REQUIREMENT: Say only the number of lines in the entries below that contain "exact".

Stored dataset items:
(** The calls, one by one: locking takes a free mutex or one's own once more, else it
    returns [-EBUSY] or waits, to return [-EAGAIN] unless woken; unlocking is for the
    owner, and the last time it restores its priority and hands the mutex to the first
    waiter, whose lock returns 0. *)
Theorem mutex_call_behaviour (calm : bool) timeout (s : mutex_world) (Hok : mutex_ok calm s) (Hc : caller_ok s) (Hl : lockable (mtx_kernel s))
    (Hn : lock_count (mtx s) < 2 ^ 32 - 1) :
  let cur := current (mtx_kernel s) in
  (exists r s', z_impl_k_mutex_lock timeout s = Some (r, s') /\ mutex_ok calm s' /\
    if (lock_count (mtx s) =? 0) || bool_decide (owner (mtx s) = Some cur)
    then r = Lock_ret 0 /\ owner (mtx s') = Some cur /\ lock_count (mtx s') = lock_count (mtx s) + 1 /\ mtx_kernel s' = mtx_kernel s
    else if K_TIMEOUT_EQ timeout K_NO_WAIT then r = Lock_ret (- EBUSY) /\ s' = s
    else (exists b, r = Lock_waits b) /\ mtx s' = mtx s /\ mtx_waiters s' ≡ₚ cur :: mtx_waiters s /\ retval cur (mtx_kernel s') = - EAGAIN) /\
  let '(rc, s') := z_impl_k_mutex_unlock s in
  mutex_ok calm s' /\
  match owner (mtx s) with
  | None => rc = - EINVAL /\ s' = s
  | Some o =>
      if negb (o =? cur) then rc = - EPERM /\ s' = s
      else rc = 0 /\
        if lock_count (mtx s) =? 1
        then prio_of cur (mtx_kernel s') = owner_orig_prio (mtx s) /\
             match mtx_waiters s with
             | [] => owner (mtx s') = None
             | t :: ts => owner (mtx s') = Some t /\ lock_count (mtx s') = 1 /\ mtx_waiters s' = ts /\ retval t (mtx_kernel s') = 0
             end
        else owner (mtx s') = Some o /\ lock_count (mtx s') = lock_count (mtx s) - 1 /\ mtx_waiters s' = mtx_waiters s
  end.
Proof. split; [by apply lock_spec|by apply unlock_spec]. Qed.

(** A waiter that gives up takes a cooperative owner its priority away: while another
    thread waits, the owner is set to the ceiling, which is below the priority it had when
    it locked the mutex. *)
Theorem timeout_demotes_owner (b : bool) (s : mutex_world) (o t : Z) (ts : list Z)
    (Hk : sched_inv (mtx_kernel s)) (Hr : retval (current (mtx_kernel s)) (mtx_kernel s) <> 0)
    (Ho : owner (mtx s) = Some o) (Hi : o <> idle_thread (mtx_kernel s)) (Hp : owner_orig_prio (mtx s) < 0) (Hw : mtx_waiters s = t :: ts) :
  exists s', mutex_lock_resume b s = Some (- EAGAIN, s') /\ prio_of o (mtx_kernel s') = CONFIG_PRIORITY_CEILING.
Proof.
  unfold mutex_lock_resume. rewrite (proj2 (Z.eqb_neq _ _) Hr), Ho. change (z_waitq_head _ _) with (head (mtx_waiters s)). rewrite Hw. cbn [head].
  rewrite inherited_prio, Z.max_l by lia. destruct (adjust_owner_prio o 0 (mtx_kernel s)) as [r k'] eqn:E. eexists. split; [done|]. cbn [mtx_kernel].
  assert (P : prio_of o k' = 0).
  { unfold adjust_owner_prio in E. destruct (Z.eqb_spec (prio (threads (mtx_kernel s) o)) 0) as [E0|_]; cbn [negb] in E; [by injection E as _ <-|].
    destruct Hk as [Hk _]. destruct (set_prio_threads o 0 (mtx_kernel s) Hk Hi) as [P _]. rewrite E in P. rewrite P, Z.eqb_refl. done. }
  destruct (r || b); [|done]. by rewrite (view_prios _ _ (reschedule_view _)).
Qed.

(** A mutex made by [k_mutex_init]. *)
Lemma init_mutex_ok w s :
  sched_inv (mtx_kernel s) -> waitqs (mtx_kernel s) w = [] -> (forall t, -128 <= prio_of t (mtx_kernel s) < 128) ->
  forall calm, mutex_ok calm (z_impl_k_mutex_init w s).2.
Proof.
  intros Hk Hw Hp calm. assert (W : mtx_waiters (z_impl_k_mutex_init w s).2 = []) by (unfold mtx_waiters; cbn; by rewrite Z.eqb_refl).
  split; [|exact Hp|done|intros _; rewrite W; constructor]. eapply inv_step; [exact Hk| | |]; [|by split|by apply current_kept_same].
  split; try done. intros u. cbn. destruct (Z.eqb_spec u w) as [->|]; done.
Qed.
(* ===== verification/GpioNrfx.v ===== *)
(** The nRF GPIO driver ([drivers/gpio/gpio_nrfx.c]): pin configuration, port
    access, edge interrupts on GPIOTE channels, level interrupts by sensing.

    The register access functions of the vendor's HAL are not part of the
    sources.  They are the class [NrfHal]: each is specified by what its
    documentation says it does to the peripheral's registers, seen through
    [view]. *)
From Stdlib Require Import ZArith Lia Bool.
From stdpp Require Import base numbers list sets.
From S2P Require Import Prelude Gpio.
Open Scope Z_scope.

(** ** The registers, as the HAL documents them *)

Inductive nrf_gpio_pin_dir_t := NRF_GPIO_PIN_DIR_INPUT | NRF_GPIO_PIN_DIR_OUTPUT.
Inductive nrf_gpio_pin_input_t := NRF_GPIO_PIN_INPUT_CONNECT | NRF_GPIO_PIN_INPUT_DISCONNECT.
Inductive nrf_gpio_pin_pull_t := NRF_GPIO_PIN_NOPULL | NRF_GPIO_PIN_PULLDOWN | NRF_GPIO_PIN_PULLUP.
Inductive nrf_gpio_pin_drive_t :=
  NRF_GPIO_PIN_S0S1 | NRF_GPIO_PIN_H0S1 | NRF_GPIO_PIN_S0H1 | NRF_GPIO_PIN_H0H1
| NRF_GPIO_PIN_D0S1 | NRF_GPIO_PIN_D0H1 | NRF_GPIO_PIN_S0D1 | NRF_GPIO_PIN_H0D1.
Inductive nrf_gpio_pin_sense_t := NRF_GPIO_PIN_NOSENSE | NRF_GPIO_PIN_SENSE_LOW | NRF_GPIO_PIN_SENSE_HIGH.
Inductive nrf_gpiote_polarity_t :=
  NRF_GPIOTE_POLARITY_LOTOHI | NRF_GPIOTE_POLARITY_HITOLO | NRF_GPIOTE_POLARITY_TOGGLE.
Inductive nrf_gpiote_event_t := NRF_GPIOTE_EVENT_IN (channel : Z) | NRF_GPIOTE_EVENT_PORT.
#[export] Instance event_eq_dec : EqDecision nrf_gpiote_event_t.
Proof. solve_decision. Defined.
#[export] Instance dir_eq_dec : EqDecision nrf_gpio_pin_dir_t.
Proof. solve_decision. Defined.
Lemma in_transfer_step s s' : waiting_step s s' -> in_transfer s -> in_transfer s'.
Proof.
  intros Hs Ht. destruct Hs as [s|g s|q s]; [|done|done]. unfold clk_fall_cb. right.
  destruct Ht as [[E1 E2]|E1]; rewrite E1; [by apply host_to_dev_first|].
  by rewrite dev_to_host_keeps_state.
Qed.

Lemma in_transfer_waiting f s : waiting f -> in_transfer s -> in_transfer (f s).
Proof. intros Hf. specialize (Hf s). induction Hf; [done|]. eauto using in_transfer_step. Qed.

Lemma in_transfer_wait env s : Forall waiting env -> in_transfer s -> wait_until sent_byte env s = None.
Proof.
  intros He. revert s. induction He as [|f env Hf _ IH]; intros s Hs; cbn;
    (assert (sent_byte s = false) as -> by (unfold sent_byte; by destruct Hs as [[-> _]| ->])); [done|].
  by apply IH, in_transfer_waiting.
Qed.

(** A pin that is an output driving its low level. *)
Definition pulls_low (g : gpio_state (H := H)) (pin : Z) : Prop :=
  cnf_dir (r_cnf (view (hw g)) pin) = NRF_GPIO_PIN_DIR_OUTPUT /\ Z.testbit (r_out (view (hw g)) 0) pin = false.

(** Configure for low, then set to a flag value: flags are not zero, so the pin
    is set high. *)
Lemma set_low_drives_high pin value s :
  0 <= pin < 32 -> nz value = true ->
  Z.testbit (r_out (view (hw (gpio (set_pin pin value (configure pin PS2_GPIO_FLAGS_LOW s))))) 0) pin = true.
Proof.
  intros Hpin Hv. unfold set_pin, configure. cbn [gpio set_gpio].
  pose proof (pin_configure_spec PS2_PORT pin PS2_GPIO_FLAGS_LOW (gpio s) ltac:(unfold PS2_PORT; lia) Hpin
    eq_refl eq_refl eq_refl) as C.
  change (config_drive PS2_GPIO_FLAGS_LOW) with (Some NRF_GPIO_PIN_S0D1) in C. cbn iota in C.
  destruct (gpio_pin_configure gpio_nrfx_drv_api_funcs PS2_PORT pin PS2_GPIO_FLAGS_LOW (gpio s)) as [r g].
  cbn [snd]. destruct C as (_&_&_&_&C5&_).
  pose proof (C5 PS2_PORT pin Hpin) as Hinv. rewrite !Z.eqb_refl in Hinv. cbn [andb] in Hinv.
  change (Z.testbit PS2_GPIO_FLAGS_LOW 0) with false in Hinv.
  unfold gpio_pin_set, gpio_pin_set_raw. cbn [api_invert gpio_nrfx_drv_api_funcs get_port_data].
  unfold get_port_data. rewrite nz_land_bit by done. rewrite Hinv, Hv. cbn [z_impl_gpio_port_set_bits_raw api_port_set_bits_raw
    gpio_nrfx_drv_api_funcs gpio_nrfx_port_set_bits_raw snd get_port_cfg port]. hal.
  unfold upd. rewrite decide_True by done. rewrite Z.lor_spec, bit_testbit, Z.eqb_refl by lia. apply orb_true_r.
Qed.
End sending.

(** C39. Sending does not complete: called while the next incoming bit is not a parity
    bit ([current_bit_no] is not 9, where the first clock edge would set the state to
    idle), [ps2_connector_send_byte] keeps waiting for the transfer to end, whatever
    clock interrupts, line changes and queue operations happen meanwhile, because the
    first clock edge already switches the state to receiving. *)
Theorem send_never_completes {H} `{!NrfHal H} {Q} `{!ScanQueue Q} (msg : Z)
    (during1 during2 : ps2 -> ps2) (env1 env2 : list (ps2 -> ps2)) (s : ps2 (H := H) (Q := Q))
    (H1 : waiting during1) (H2 : waiting during2) (He : Forall waiting env1) (Hn : current_bit_no s <> 9) :
  ps2_connector_send_byte during1 during2 env1 env2 msg s = None.
Proof.
  unfold ps2_connector_send_byte. rewrite in_transfer_wait; [done|done|].
  unfold host_to_dev_init_request_to_send.
  match goal with |- context [interrupt_configure ?p ?f ?x] => destruct (interrupt_configure_gpio p f x) as [g ->] end.
  set (s1 := set_PS2_state _ _). assert (T : in_transfer s1) by (by left).
  pose proof (in_transfer_waiting during1 (set_clk_low s1) H1 T) as T1.
  pose proof (in_transfer_waiting during2 (set_data_low (during1 (set_clk_low s1))) H2 T1) as T2.
  destruct T2 as [[T2 _]|T2]; [left|right]; [split; [exact T2|done]|exact T2].
Qed.

(** The lines are never pulled low: [set_clk_low] and [set_data_low] pass output
    flags where a level is expected, and so set the open-drain pin high, which
    leaves its line floating. *)
Theorem lines_never_pulled_low {H} `{!NrfHal H} {Q} `{!ScanQueue Q} (s : ps2 (H := H) (Q := Q)) :
  ~ pulls_low (gpio (set_clk_low s)) PS2_CLK_GPIO_PIN /\
  ~ pulls_low (gpio (set_data_low s)) PS2_DATA_GPIO_PIN.
Proof.
  split; intros [_ Hlow]; unfold set_clk_low, set_data_low in Hlow;
    rewrite set_low_drives_high in Hlow; try done; unfold PS2_CLK_GPIO_PIN, PS2_DATA_GPIO_PIN; lia.
Qed.

(** ** A concrete system *)

#[export] Instance example_scan_queue : ScanQueue mq_world := msgq_scan_queue 8000 8001.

WORKED SOLUTION: 2